Print exactly the lines below between the line holding "(* ===== verification/Compat.v ===== *)" and the line holding "(** ** Socket errors *)", inclusive, and nothing more.

====

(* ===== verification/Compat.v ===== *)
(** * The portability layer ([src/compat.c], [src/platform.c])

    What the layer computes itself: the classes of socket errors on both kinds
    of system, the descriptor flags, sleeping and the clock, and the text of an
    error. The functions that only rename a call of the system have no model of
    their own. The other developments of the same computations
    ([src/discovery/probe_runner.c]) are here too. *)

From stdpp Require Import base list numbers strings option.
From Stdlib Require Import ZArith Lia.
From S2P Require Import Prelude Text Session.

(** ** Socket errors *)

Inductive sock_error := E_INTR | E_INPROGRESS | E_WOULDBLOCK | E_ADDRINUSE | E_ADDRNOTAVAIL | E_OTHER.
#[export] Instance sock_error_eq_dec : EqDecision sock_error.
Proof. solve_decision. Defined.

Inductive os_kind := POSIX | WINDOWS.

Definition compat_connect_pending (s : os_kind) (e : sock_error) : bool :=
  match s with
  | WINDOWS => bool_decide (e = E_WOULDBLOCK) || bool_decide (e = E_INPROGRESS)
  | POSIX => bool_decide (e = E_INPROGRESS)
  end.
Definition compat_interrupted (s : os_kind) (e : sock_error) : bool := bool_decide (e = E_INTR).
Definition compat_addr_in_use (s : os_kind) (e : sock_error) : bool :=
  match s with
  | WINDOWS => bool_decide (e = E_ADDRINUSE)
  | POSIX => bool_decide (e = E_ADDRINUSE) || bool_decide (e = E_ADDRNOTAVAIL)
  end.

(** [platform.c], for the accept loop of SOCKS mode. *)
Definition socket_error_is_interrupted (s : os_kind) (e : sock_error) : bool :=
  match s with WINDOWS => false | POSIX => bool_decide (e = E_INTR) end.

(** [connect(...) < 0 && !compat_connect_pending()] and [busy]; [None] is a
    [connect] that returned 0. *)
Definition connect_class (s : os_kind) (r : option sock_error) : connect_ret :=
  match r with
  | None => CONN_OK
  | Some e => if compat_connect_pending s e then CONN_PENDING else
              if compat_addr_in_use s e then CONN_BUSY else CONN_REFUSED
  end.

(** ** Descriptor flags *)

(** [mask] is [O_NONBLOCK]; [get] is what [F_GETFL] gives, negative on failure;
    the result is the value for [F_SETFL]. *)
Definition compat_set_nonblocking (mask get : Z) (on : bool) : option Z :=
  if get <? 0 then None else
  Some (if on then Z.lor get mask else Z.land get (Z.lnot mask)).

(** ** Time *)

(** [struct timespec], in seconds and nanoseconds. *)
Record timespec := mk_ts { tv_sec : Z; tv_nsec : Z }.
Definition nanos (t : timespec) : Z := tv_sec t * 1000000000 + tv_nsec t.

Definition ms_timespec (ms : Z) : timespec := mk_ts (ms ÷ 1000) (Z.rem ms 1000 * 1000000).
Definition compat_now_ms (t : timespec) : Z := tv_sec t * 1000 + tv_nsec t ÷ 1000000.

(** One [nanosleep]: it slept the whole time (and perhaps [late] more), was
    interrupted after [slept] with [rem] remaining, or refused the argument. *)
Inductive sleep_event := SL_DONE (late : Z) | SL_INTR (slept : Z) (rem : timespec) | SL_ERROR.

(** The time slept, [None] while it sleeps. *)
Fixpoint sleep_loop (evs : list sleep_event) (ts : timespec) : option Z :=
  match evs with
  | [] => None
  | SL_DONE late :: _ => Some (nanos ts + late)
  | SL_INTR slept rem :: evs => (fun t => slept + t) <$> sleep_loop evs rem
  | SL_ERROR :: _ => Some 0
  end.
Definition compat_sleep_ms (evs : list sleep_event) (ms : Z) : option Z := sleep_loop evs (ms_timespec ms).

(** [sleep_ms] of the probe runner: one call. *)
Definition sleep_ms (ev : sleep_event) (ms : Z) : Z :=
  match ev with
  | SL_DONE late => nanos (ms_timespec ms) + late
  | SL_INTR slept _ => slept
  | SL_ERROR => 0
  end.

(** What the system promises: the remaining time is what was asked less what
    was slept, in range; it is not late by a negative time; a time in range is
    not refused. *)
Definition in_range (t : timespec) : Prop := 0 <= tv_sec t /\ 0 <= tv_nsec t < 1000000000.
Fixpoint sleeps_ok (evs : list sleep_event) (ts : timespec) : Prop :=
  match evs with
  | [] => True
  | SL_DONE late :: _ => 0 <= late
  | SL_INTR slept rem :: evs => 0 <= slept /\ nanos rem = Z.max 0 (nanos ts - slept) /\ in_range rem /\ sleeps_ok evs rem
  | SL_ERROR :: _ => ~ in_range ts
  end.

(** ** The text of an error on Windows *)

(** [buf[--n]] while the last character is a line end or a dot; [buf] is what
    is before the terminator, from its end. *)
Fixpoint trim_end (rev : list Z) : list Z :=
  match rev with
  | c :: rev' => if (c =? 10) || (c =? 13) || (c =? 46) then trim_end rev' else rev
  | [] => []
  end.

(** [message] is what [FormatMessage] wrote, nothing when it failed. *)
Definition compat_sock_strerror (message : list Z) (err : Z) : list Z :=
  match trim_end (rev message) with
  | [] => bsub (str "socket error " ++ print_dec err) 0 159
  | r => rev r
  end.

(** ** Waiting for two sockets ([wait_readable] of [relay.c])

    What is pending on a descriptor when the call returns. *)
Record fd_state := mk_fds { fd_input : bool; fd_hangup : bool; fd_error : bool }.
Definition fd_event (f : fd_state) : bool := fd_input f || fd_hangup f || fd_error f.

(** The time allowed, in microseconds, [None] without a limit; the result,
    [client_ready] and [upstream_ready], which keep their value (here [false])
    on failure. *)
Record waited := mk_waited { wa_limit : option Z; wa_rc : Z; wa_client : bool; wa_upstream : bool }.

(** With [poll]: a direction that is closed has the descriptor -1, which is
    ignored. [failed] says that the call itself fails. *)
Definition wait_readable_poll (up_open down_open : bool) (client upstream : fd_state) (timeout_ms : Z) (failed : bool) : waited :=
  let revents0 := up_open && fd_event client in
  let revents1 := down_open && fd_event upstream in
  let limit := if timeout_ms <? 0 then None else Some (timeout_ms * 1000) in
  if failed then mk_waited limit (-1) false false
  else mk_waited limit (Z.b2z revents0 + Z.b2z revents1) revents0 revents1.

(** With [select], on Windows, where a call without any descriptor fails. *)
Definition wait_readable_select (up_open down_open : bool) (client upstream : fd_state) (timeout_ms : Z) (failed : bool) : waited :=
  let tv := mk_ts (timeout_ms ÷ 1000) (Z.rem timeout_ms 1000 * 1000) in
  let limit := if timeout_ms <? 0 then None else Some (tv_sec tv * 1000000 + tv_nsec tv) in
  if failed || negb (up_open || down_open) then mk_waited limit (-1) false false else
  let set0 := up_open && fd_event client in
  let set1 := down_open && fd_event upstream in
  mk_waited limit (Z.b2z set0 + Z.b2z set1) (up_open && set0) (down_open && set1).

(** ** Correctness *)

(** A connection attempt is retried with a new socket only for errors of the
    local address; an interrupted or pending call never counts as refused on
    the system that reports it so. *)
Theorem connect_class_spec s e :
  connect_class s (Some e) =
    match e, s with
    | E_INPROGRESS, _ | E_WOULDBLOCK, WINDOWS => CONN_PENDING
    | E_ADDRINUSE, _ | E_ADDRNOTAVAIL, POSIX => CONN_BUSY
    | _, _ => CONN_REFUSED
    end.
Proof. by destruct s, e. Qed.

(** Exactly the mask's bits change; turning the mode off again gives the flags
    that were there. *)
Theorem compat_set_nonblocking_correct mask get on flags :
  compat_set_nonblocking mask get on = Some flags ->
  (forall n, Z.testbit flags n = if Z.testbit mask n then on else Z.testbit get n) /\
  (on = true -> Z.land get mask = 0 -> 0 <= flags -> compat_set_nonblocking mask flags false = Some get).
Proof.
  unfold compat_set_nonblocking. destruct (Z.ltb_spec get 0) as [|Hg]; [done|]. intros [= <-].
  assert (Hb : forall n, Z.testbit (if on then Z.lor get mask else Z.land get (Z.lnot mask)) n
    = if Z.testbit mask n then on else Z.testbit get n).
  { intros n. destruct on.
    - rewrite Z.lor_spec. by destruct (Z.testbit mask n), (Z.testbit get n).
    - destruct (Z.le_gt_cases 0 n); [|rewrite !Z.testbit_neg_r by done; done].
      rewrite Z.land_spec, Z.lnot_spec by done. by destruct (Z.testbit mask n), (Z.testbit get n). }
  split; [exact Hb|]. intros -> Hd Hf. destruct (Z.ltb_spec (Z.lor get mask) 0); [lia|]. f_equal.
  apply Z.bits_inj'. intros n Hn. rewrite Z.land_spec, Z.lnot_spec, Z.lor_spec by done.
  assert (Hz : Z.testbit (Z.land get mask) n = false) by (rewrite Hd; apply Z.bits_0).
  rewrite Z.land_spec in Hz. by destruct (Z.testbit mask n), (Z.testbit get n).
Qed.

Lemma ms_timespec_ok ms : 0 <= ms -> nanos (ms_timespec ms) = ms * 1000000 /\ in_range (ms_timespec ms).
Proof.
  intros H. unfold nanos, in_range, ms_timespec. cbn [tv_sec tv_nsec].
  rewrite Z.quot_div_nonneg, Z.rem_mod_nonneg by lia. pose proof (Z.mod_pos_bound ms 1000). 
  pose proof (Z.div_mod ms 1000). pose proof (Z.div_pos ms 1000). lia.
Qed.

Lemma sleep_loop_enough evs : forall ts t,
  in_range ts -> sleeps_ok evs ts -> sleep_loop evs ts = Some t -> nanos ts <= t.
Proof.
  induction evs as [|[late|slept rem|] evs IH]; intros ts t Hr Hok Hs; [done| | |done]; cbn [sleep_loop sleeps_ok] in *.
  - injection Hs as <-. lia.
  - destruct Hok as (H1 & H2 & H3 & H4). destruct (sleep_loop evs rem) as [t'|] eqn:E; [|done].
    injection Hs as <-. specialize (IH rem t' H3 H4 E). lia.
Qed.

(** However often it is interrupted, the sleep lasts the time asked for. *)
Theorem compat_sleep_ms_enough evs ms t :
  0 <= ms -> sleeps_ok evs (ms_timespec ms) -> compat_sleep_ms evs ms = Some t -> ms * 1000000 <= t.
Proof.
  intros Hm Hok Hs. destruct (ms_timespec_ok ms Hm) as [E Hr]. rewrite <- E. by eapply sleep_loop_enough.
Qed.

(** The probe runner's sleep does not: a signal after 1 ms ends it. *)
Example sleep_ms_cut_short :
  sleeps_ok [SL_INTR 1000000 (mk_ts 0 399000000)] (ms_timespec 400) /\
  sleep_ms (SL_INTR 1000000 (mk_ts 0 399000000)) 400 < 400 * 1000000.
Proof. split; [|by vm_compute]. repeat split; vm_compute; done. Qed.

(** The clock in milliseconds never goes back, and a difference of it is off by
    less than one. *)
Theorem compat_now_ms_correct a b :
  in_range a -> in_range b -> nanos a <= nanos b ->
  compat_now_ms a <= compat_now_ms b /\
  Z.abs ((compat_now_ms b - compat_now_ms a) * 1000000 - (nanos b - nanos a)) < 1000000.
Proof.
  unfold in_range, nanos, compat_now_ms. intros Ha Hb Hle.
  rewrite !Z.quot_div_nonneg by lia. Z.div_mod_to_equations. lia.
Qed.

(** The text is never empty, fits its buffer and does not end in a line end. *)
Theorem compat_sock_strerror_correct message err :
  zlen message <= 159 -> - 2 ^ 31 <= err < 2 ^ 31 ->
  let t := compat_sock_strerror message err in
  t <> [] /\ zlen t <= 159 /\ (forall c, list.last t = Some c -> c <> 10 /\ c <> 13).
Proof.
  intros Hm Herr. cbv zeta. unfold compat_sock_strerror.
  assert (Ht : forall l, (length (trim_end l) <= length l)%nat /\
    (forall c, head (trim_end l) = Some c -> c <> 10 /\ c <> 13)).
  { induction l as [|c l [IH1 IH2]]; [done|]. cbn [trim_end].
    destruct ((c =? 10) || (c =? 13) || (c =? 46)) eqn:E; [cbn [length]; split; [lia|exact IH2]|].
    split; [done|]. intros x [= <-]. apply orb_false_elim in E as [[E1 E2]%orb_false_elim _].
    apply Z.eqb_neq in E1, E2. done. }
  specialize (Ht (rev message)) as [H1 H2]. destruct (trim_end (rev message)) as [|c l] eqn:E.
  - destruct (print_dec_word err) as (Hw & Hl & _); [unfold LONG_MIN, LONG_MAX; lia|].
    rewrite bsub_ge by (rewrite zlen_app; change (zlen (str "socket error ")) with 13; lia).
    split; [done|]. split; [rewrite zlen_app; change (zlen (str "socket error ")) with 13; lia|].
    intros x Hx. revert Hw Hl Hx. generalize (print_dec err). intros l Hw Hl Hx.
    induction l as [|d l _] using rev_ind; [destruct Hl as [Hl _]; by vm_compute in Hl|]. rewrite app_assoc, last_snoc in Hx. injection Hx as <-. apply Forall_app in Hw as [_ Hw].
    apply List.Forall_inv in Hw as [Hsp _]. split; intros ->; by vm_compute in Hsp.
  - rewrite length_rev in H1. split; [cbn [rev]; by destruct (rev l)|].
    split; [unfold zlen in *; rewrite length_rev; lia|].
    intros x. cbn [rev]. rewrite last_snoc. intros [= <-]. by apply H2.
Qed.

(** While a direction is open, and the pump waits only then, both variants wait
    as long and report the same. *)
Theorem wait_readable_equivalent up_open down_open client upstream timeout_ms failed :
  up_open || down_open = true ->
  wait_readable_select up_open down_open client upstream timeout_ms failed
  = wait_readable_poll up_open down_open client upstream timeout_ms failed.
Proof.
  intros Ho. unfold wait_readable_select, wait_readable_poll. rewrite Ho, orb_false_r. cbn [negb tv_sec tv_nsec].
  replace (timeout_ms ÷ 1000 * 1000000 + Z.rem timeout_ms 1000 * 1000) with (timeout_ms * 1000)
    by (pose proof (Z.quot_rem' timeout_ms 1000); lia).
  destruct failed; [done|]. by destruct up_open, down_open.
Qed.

====

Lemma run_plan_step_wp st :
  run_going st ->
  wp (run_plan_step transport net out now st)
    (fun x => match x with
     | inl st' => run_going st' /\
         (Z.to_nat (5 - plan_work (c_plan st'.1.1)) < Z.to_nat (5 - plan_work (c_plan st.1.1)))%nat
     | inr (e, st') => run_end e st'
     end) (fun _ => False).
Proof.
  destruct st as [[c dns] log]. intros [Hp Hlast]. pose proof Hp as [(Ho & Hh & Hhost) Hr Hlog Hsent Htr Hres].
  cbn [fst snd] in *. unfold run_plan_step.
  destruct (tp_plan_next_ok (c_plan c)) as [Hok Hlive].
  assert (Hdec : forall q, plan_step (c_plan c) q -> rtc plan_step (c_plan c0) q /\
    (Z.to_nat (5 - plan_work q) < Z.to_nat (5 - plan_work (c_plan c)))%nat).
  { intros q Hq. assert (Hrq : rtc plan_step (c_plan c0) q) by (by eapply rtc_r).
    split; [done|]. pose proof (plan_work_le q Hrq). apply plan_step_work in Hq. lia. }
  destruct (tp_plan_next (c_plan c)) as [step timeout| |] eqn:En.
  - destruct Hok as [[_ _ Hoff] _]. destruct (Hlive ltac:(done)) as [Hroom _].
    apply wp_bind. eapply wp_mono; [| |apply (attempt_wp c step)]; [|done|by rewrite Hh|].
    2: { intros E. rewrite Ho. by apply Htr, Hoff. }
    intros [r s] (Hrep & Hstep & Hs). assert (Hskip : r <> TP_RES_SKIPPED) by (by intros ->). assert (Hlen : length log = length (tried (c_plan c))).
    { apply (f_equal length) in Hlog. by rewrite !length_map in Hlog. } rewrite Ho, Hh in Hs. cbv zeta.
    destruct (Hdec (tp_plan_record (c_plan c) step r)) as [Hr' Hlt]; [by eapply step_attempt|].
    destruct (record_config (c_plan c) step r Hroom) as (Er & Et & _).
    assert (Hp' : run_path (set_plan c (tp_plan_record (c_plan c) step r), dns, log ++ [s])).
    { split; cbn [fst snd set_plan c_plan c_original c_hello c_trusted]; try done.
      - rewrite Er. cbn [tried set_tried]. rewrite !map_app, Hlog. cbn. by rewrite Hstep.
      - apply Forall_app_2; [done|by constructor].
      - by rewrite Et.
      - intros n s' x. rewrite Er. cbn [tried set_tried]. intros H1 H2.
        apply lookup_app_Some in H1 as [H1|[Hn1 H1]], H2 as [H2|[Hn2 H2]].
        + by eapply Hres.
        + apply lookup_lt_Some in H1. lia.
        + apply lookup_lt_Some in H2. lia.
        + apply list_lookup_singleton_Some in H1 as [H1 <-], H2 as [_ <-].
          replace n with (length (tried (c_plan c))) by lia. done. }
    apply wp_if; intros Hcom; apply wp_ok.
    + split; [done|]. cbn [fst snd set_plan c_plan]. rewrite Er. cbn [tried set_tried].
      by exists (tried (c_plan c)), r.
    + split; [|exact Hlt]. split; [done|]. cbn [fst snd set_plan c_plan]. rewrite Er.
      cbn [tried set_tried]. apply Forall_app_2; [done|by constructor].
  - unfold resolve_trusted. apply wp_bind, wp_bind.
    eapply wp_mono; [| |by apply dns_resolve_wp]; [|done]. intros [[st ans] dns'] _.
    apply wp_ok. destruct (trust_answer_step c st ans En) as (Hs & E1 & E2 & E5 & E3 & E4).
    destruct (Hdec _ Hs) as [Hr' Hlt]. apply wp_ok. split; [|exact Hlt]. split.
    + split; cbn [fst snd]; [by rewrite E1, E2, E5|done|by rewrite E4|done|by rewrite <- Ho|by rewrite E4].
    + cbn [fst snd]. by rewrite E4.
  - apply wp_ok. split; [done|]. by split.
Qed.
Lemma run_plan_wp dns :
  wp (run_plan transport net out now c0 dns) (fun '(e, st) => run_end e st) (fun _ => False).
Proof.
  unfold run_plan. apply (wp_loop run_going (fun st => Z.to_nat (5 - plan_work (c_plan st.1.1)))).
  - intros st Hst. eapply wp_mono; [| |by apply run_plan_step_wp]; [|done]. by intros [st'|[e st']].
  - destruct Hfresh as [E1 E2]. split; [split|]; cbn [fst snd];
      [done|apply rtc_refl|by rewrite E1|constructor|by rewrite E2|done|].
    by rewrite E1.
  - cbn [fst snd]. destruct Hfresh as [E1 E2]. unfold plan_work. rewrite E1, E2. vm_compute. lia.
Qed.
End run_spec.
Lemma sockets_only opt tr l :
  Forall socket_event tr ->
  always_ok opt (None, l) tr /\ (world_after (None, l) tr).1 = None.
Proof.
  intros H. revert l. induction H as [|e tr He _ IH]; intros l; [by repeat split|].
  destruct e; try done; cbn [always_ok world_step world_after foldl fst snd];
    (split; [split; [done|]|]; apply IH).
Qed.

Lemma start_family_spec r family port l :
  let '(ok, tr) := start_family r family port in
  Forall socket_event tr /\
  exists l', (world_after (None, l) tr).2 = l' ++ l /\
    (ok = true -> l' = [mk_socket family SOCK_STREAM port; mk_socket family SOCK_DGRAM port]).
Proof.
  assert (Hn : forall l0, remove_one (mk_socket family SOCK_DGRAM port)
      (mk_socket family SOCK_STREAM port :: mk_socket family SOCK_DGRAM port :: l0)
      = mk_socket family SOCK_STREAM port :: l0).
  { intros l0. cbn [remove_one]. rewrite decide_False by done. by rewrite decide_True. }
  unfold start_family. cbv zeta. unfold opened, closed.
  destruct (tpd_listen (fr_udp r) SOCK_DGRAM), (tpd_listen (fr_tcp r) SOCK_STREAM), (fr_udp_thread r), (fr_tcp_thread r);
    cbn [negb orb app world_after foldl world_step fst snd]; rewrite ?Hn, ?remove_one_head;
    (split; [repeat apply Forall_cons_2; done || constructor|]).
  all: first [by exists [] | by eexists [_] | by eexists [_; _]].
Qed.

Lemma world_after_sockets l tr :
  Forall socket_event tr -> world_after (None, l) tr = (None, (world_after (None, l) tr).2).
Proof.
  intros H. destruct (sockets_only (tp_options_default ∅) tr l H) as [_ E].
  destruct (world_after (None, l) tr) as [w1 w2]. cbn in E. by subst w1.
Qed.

====

- _EXERCISE SOLUTION_
(* ===== verification/Compat.v ===== *)
(** * The portability layer ([src/compat.c], [src/platform.c])

    What the layer computes itself: the classes of socket errors on both kinds
    of system, the descriptor flags, sleeping and the clock, and the text of an
    error. The functions that only rename a call of the system have no model of
    their own. The other developments of the same computations
    ([src/discovery/probe_runner.c]) are here too. *)

From stdpp Require Import base list numbers strings option.
From Stdlib Require Import ZArith Lia.
From S2P Require Import Prelude Text Session.

(** ** Socket errors *)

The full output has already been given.